**Your goal:**
Copy all records verbatim.

**Data shown:**
Lemma advance_to_balanced n s : is_s32 n -> balanced s -> balanced (advance_to n s).
Proof.
  intros Hn [_ H]. split; simpl; [done|].
  replace (s32 (idleTicks s + s32 (n - totalTicks s)) + systemTicks s + userTicks s)
    with (systemTicks s + userTicks s + s32 (idleTicks s + s32 (n - totalTicks s))) by lia.
  rewrite u32_s32_add.
  replace (systemTicks s + userTicks s + (idleTicks s + s32 (n - totalTicks s)))
    with (idleTicks s + systemTicks s + userTicks s + s32 (n - totalTicks s)) by lia.
  rewrite u32_s32_add, <- u32_add_l, <- H, u32_add_l. f_equal. lia.
Qed.

Lemma tick_system_balanced n s : balanced s -> balanced (tick_system n s).
Proof.
  intros [_ H]. split; simpl; [apply s32_range|]. rewrite u32_s32.
  apply (u32_shift _ _ n) in H. rewrite H.
  replace (idleTicks s + s32 (systemTicks s + n) + userTicks s)
    with (idleTicks s + userTicks s + s32 (systemTicks s + n)) by lia.
  rewrite u32_s32_add. f_equal. lia.
Qed.

Lemma tick_user_balanced n s : balanced s -> balanced (tick_user n s).
Proof.
  intros [_ H]. split; simpl; [apply s32_range|]. rewrite u32_s32.
  apply (u32_shift _ _ n) in H. rewrite H, u32_s32_add. f_equal. lia.
Qed.

#[export] Hint Resolve advance_to_balanced tick_system_balanced tick_user_balanced : nachos.

End Stats.

Module Interrupt.

Import Machine Stats.

Inductive IntStatus := IntOff | IntOn.
Inductive MachineStatus := IdleMode | SystemMode | UserMode.
Inductive IntType :=
  | TimerInt | DiskInt | ConsoleWriteInt | ConsoleReadInt
  | NetworkSendInt | NetworkRecvInt.

#[export] Instance IntStatus_eq_dec : EqDecision IntStatus.
Proof. solve_decision. Defined.
#[export] Instance MachineStatus_eq_dec : EqDecision MachineStatus.
Proof. solve_decision. Defined.
#[export] Instance IntType_eq_dec : EqDecision IntType.
Proof. solve_decision. Defined.

Section interrupt.
(** [K]: the rest of the kernel; [H]: function pointers with an argument. *)
Context {K H : Type}.

Record PendingInterrupt := mkPending {
  handler : H;        (* the function to call, with its argument *)
  when : Z;           (* when the interrupt is supposed to fire *)
  type : IntType
}.

Record Interrupt := mkInterrupt {
  level : IntStatus;
  pending : list (Z * PendingInterrupt);   (* with the sort keys *)
  inHandler : bool;
  yieldOnReturn : bool;
  status : MachineStatus
}.

Record World := mkWorld {
  machine : option Machine;     (* NULL outside user programs *)
  interrupt : Interrupt;
  stats : Statistics;
  kernel : K
}.

(** ** Assignments to the fields *)
Definition set_machine (m : Machine) (w : World) : World :=
  mkWorld (Some m) (interrupt w) (stats w) (kernel w).
Definition set_stats (s : Statistics) (w : World) : World :=
  mkWorld (machine w) (interrupt w) s (kernel w).
Definition set_kernel (k : K) (w : World) : World :=
  mkWorld (machine w) (interrupt w) (stats w) k.
Definition upd_interrupt (f : Interrupt -> Interrupt) (w : World) : World :=
  mkWorld (machine w) (f (interrupt w)) (stats w) (kernel w).
Definition set_level (l : IntStatus) : World -> World :=
  upd_interrupt (fun i => mkInterrupt l (pending i) (inHandler i) (yieldOnReturn i) (status i)).
Definition set_pending (p : list (Z * PendingInterrupt)) : World -> World :=
  upd_interrupt (fun i => mkInterrupt (level i) p (inHandler i) (yieldOnReturn i) (status i)).
Definition set_inHandler (b : bool) : World -> World :=
  upd_interrupt (fun i => mkInterrupt (level i) (pending i) b (yieldOnReturn i) (status i)).
Definition set_yield (b : bool) : World -> World :=
  upd_interrupt (fun i => mkInterrupt (level i) (pending i) (inHandler i) b (status i)).
Definition setStatus (st : MachineStatus) : World -> World :=
  upd_interrupt (fun i => mkInterrupt (level i) (pending i) (inHandler i) (yieldOnReturn i) st).

(** ** Operations *)
Definition getLevel (w : World) : IntStatus := level (interrupt w).
Definition getStatus (w : World) : MachineStatus := status (interrupt w).

(** [Interrupt::Interrupt()] *)
Definition new : Interrupt := mkInterrupt IntOff [] false false SystemMode.

Definition ChangeLevel (old now : IntStatus) (w : World) : World := set_level now w.

Definition YieldOnReturn (w : World) : World := set_yield true w.

(** [Halt]: print the statistics, then [Cleanup()], which calls [Exit(0)]. *)
Definition Halt (w : World) : res World := Exit 0.

Definition Schedule (h : H) (fromNow : Z) (ty : IntType) (w : World) : res World :=
  let when := s32 (totalTicks (stats w) + fromNow) in
  let toOccur := mkPending h when ty in
  ASSERT (0 <? fromNow);;
  Ok (set_pending (sorted_insert toOccur when (pending (interrupt w))) w).

(** The order in which [PrintPending] is applied by [DumpState]. *)
Definition DumpState (w : World) : Z * IntStatus * list (IntType * Z) :=
  (totalTicks (stats w), getLevel w,
   (fun p => (type p.2, when p.2)) <$> pending (interrupt w)).

Context (run_handler : H -> World -> res World).
Context (Yield : World -> res World).

(** The call of a handler: pending load, handler mode, the call, and back. *)
Definition fire (old : MachineStatus) (toOccur : PendingInterrupt) (w : World)
    : res World :=
  w ← match machine w with
      | Some m => m ← DelayedLoad 0 0 m; Ok (set_machine m w)
      | None => Ok w
      end;
  let w := set_inHandler true w in
  let w := setStatus SystemMode w in
  w ← run_handler (handler toOccur) w;
  let w := setStatus old w in
  Ok (set_inHandler false w).

Definition CheckIfDue (advanceClock : bool) (w : World) : res (bool * World) :=
  let old := getStatus w in
  ASSERT (bool_decide (getLevel w = IntOff));;
  match pending (interrupt w) with
  | [] => Ok (false, w)
  | (when, toOccur) :: rest =>
      let w := set_pending rest w in
      let later := totalTicks (stats w) <? when in
      let advanced :=
        if advanceClock && later then Some (set_stats (advance_to when (stats w)) w)
        else if later then None
        else Some w in
      match advanced with
      | None => Ok (false, set_pending (sorted_insert toOccur when rest) w)
      | Some w =>
        if bool_decide (getStatus w = IdleMode) && bool_decide (type toOccur = TimerInt)
           && bool_decide (rest = []) then
          Ok (false, set_pending (sorted_insert toOccur when rest) w)
        else
          w ← fire old toOccur w;
          Ok (true, w)
      end
  end.

(** [while (CheckIfDue(false));] *)
Fixpoint check_loop (fuel : nat) (w : World) : res World :=
  match fuel with
  | O => NoFuel
  | S fuel =>
      '(fired, w) ← CheckIfDue false w;
      if fired then check_loop fuel w else Ok w
  end.

Context (fuel : nat).

Definition OneTick (w : World) : res World :=
  let old := getStatus w in
  let w := set_stats
             (if bool_decide (getStatus w = SystemMode)
              then tick_system SystemTick (stats w)
              else tick_user UserTick (stats w)) w in
  let w := ChangeLevel IntOn IntOff w in
  w ← check_loop fuel w;
  let w := ChangeLevel IntOff IntOn w in
  if yieldOnReturn (interrupt w) then
    let w := set_yield false w in
    let w := setStatus SystemMode w in
    w ← Yield w;
    Ok (setStatus old w)
  else Ok w.

Definition SetLevel (now : IntStatus) (w : World) : res (IntStatus * World) :=
  let old := getLevel w in
  ASSERT (bool_decide (now = IntOff) || negb (inHandler (interrupt w)));;
  let w := ChangeLevel old now w in
  if bool_decide (now = IntOn) && bool_decide (old = IntOff) then
    w ← OneTick w; Ok (old, w)
  else Ok (old, w).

**Written solution:**
Lemma advance_to_balanced n s : is_s32 n -> balanced s -> balanced (advance_to n s).
Proof.
  intros Hn [_ H]. split; simpl; [done|].
  replace (s32 (idleTicks s + s32 (n - totalTicks s)) + systemTicks s + userTicks s)
    with (systemTicks s + userTicks s + s32 (idleTicks s + s32 (n - totalTicks s))) by lia.
  rewrite u32_s32_add.
  replace (systemTicks s + userTicks s + (idleTicks s + s32 (n - totalTicks s)))
    with (idleTicks s + systemTicks s + userTicks s + s32 (n - totalTicks s)) by lia.
  rewrite u32_s32_add, <- u32_add_l, <- H, u32_add_l. f_equal. lia.
Qed.

Lemma tick_system_balanced n s : balanced s -> balanced (tick_system n s).
Proof.
  intros [_ H]. split; simpl; [apply s32_range|]. rewrite u32_s32.
  apply (u32_shift _ _ n) in H. rewrite H.
  replace (idleTicks s + s32 (systemTicks s + n) + userTicks s)
    with (idleTicks s + userTicks s + s32 (systemTicks s + n)) by lia.
  rewrite u32_s32_add. f_equal. lia.
Qed.

Lemma tick_user_balanced n s : balanced s -> balanced (tick_user n s).
Proof.
  intros [_ H]. split; simpl; [apply s32_range|]. rewrite u32_s32.
  apply (u32_shift _ _ n) in H. rewrite H, u32_s32_add. f_equal. lia.
Qed.

#[export] Hint Resolve advance_to_balanced tick_system_balanced tick_user_balanced : nachos.

End Stats.

Module Interrupt.

Import Machine Stats.

Inductive IntStatus := IntOff | IntOn.
Inductive MachineStatus := IdleMode | SystemMode | UserMode.
Inductive IntType :=
  | TimerInt | DiskInt | ConsoleWriteInt | ConsoleReadInt
  | NetworkSendInt | NetworkRecvInt.

#[export] Instance IntStatus_eq_dec : EqDecision IntStatus.
Proof. solve_decision. Defined.
#[export] Instance MachineStatus_eq_dec : EqDecision MachineStatus.
Proof. solve_decision. Defined.
#[export] Instance IntType_eq_dec : EqDecision IntType.
Proof. solve_decision. Defined.

Section interrupt.
(** [K]: the rest of the kernel; [H]: function pointers with an argument. *)
Context {K H : Type}.

Record PendingInterrupt := mkPending {
  handler : H;        (* the function to call, with its argument *)
  when : Z;           (* when the interrupt is supposed to fire *)
  type : IntType
}.

Record Interrupt := mkInterrupt {
  level : IntStatus;
  pending : list (Z * PendingInterrupt);   (* with the sort keys *)
  inHandler : bool;
  yieldOnReturn : bool;
  status : MachineStatus
}.

Record World := mkWorld {
  machine : option Machine;     (* NULL outside user programs *)
  interrupt : Interrupt;
  stats : Statistics;
  kernel : K
}.

(** ** Assignments to the fields *)
Definition set_machine (m : Machine) (w : World) : World :=
  mkWorld (Some m) (interrupt w) (stats w) (kernel w).
Definition set_stats (s : Statistics) (w : World) : World :=
  mkWorld (machine w) (interrupt w) s (kernel w).
Definition set_kernel (k : K) (w : World) : World :=
  mkWorld (machine w) (interrupt w) (stats w) k.
Definition upd_interrupt (f : Interrupt -> Interrupt) (w : World) : World :=
  mkWorld (machine w) (f (interrupt w)) (stats w) (kernel w).
Definition set_level (l : IntStatus) : World -> World :=
  upd_interrupt (fun i => mkInterrupt l (pending i) (inHandler i) (yieldOnReturn i) (status i)).
Definition set_pending (p : list (Z * PendingInterrupt)) : World -> World :=
  upd_interrupt (fun i => mkInterrupt (level i) p (inHandler i) (yieldOnReturn i) (status i)).
Definition set_inHandler (b : bool) : World -> World :=
  upd_interrupt (fun i => mkInterrupt (level i) (pending i) b (yieldOnReturn i) (status i)).
Definition set_yield (b : bool) : World -> World :=
  upd_interrupt (fun i => mkInterrupt (level i) (pending i) (inHandler i) b (status i)).
Definition setStatus (st : MachineStatus) : World -> World :=
  upd_interrupt (fun i => mkInterrupt (level i) (pending i) (inHandler i) (yieldOnReturn i) st).

(** ** Operations *)
Definition getLevel (w : World) : IntStatus := level (interrupt w).
Definition getStatus (w : World) : MachineStatus := status (interrupt w).

(** [Interrupt::Interrupt()] *)
Definition new : Interrupt := mkInterrupt IntOff [] false false SystemMode.

Definition ChangeLevel (old now : IntStatus) (w : World) : World := set_level now w.

Definition YieldOnReturn (w : World) : World := set_yield true w.

(** [Halt]: print the statistics, then [Cleanup()], which calls [Exit(0)]. *)
Definition Halt (w : World) : res World := Exit 0.

Definition Schedule (h : H) (fromNow : Z) (ty : IntType) (w : World) : res World :=
  let when := s32 (totalTicks (stats w) + fromNow) in
  let toOccur := mkPending h when ty in
  ASSERT (0 <? fromNow);;
  Ok (set_pending (sorted_insert toOccur when (pending (interrupt w))) w).

(** The order in which [PrintPending] is applied by [DumpState]. *)
Definition DumpState (w : World) : Z * IntStatus * list (IntType * Z) :=
  (totalTicks (stats w), getLevel w,
   (fun p => (type p.2, when p.2)) <$> pending (interrupt w)).

Context (run_handler : H -> World -> res World).
Context (Yield : World -> res World).

(** The call of a handler: pending load, handler mode, the call, and back. *)
Definition fire (old : MachineStatus) (toOccur : PendingInterrupt) (w : World)
    : res World :=
  w ← match machine w with
      | Some m => m ← DelayedLoad 0 0 m; Ok (set_machine m w)
      | None => Ok w
      end;
  let w := set_inHandler true w in
  let w := setStatus SystemMode w in
  w ← run_handler (handler toOccur) w;
  let w := setStatus old w in
  Ok (set_inHandler false w).

Definition CheckIfDue (advanceClock : bool) (w : World) : res (bool * World) :=
  let old := getStatus w in
  ASSERT (bool_decide (getLevel w = IntOff));;
  match pending (interrupt w) with
  | [] => Ok (false, w)
  | (when, toOccur) :: rest =>
      let w := set_pending rest w in
      let later := totalTicks (stats w) <? when in
      let advanced :=
        if advanceClock && later then Some (set_stats (advance_to when (stats w)) w)
        else if later then None
        else Some w in
      match advanced with
      | None => Ok (false, set_pending (sorted_insert toOccur when rest) w)
      | Some w =>
        if bool_decide (getStatus w = IdleMode) && bool_decide (type toOccur = TimerInt)
           && bool_decide (rest = []) then
          Ok (false, set_pending (sorted_insert toOccur when rest) w)
        else
          w ← fire old toOccur w;
          Ok (true, w)
      end
  end.

(** [while (CheckIfDue(false));] *)
Fixpoint check_loop (fuel : nat) (w : World) : res World :=
  match fuel with
  | O => NoFuel
  | S fuel =>
      '(fired, w) ← CheckIfDue false w;
      if fired then check_loop fuel w else Ok w
  end.

Context (fuel : nat).

Definition OneTick (w : World) : res World :=
  let old := getStatus w in
  let w := set_stats
             (if bool_decide (getStatus w = SystemMode)
              then tick_system SystemTick (stats w)
              else tick_user UserTick (stats w)) w in
  let w := ChangeLevel IntOn IntOff w in
  w ← check_loop fuel w;
  let w := ChangeLevel IntOff IntOn w in
  if yieldOnReturn (interrupt w) then
    let w := set_yield false w in
    let w := setStatus SystemMode w in
    w ← Yield w;
    Ok (setStatus old w)
  else Ok w.

Definition SetLevel (now : IntStatus) (w : World) : res (IntStatus * World) :=
  let old := getLevel w in
  ASSERT (bool_decide (now = IntOff) || negb (inHandler (interrupt w)));;
  let w := ChangeLevel old now w in
  if bool_decide (now = IntOn) && bool_decide (old = IntOff) then
    w ← OneTick w; Ok (old, w)
  else Ok (old, w).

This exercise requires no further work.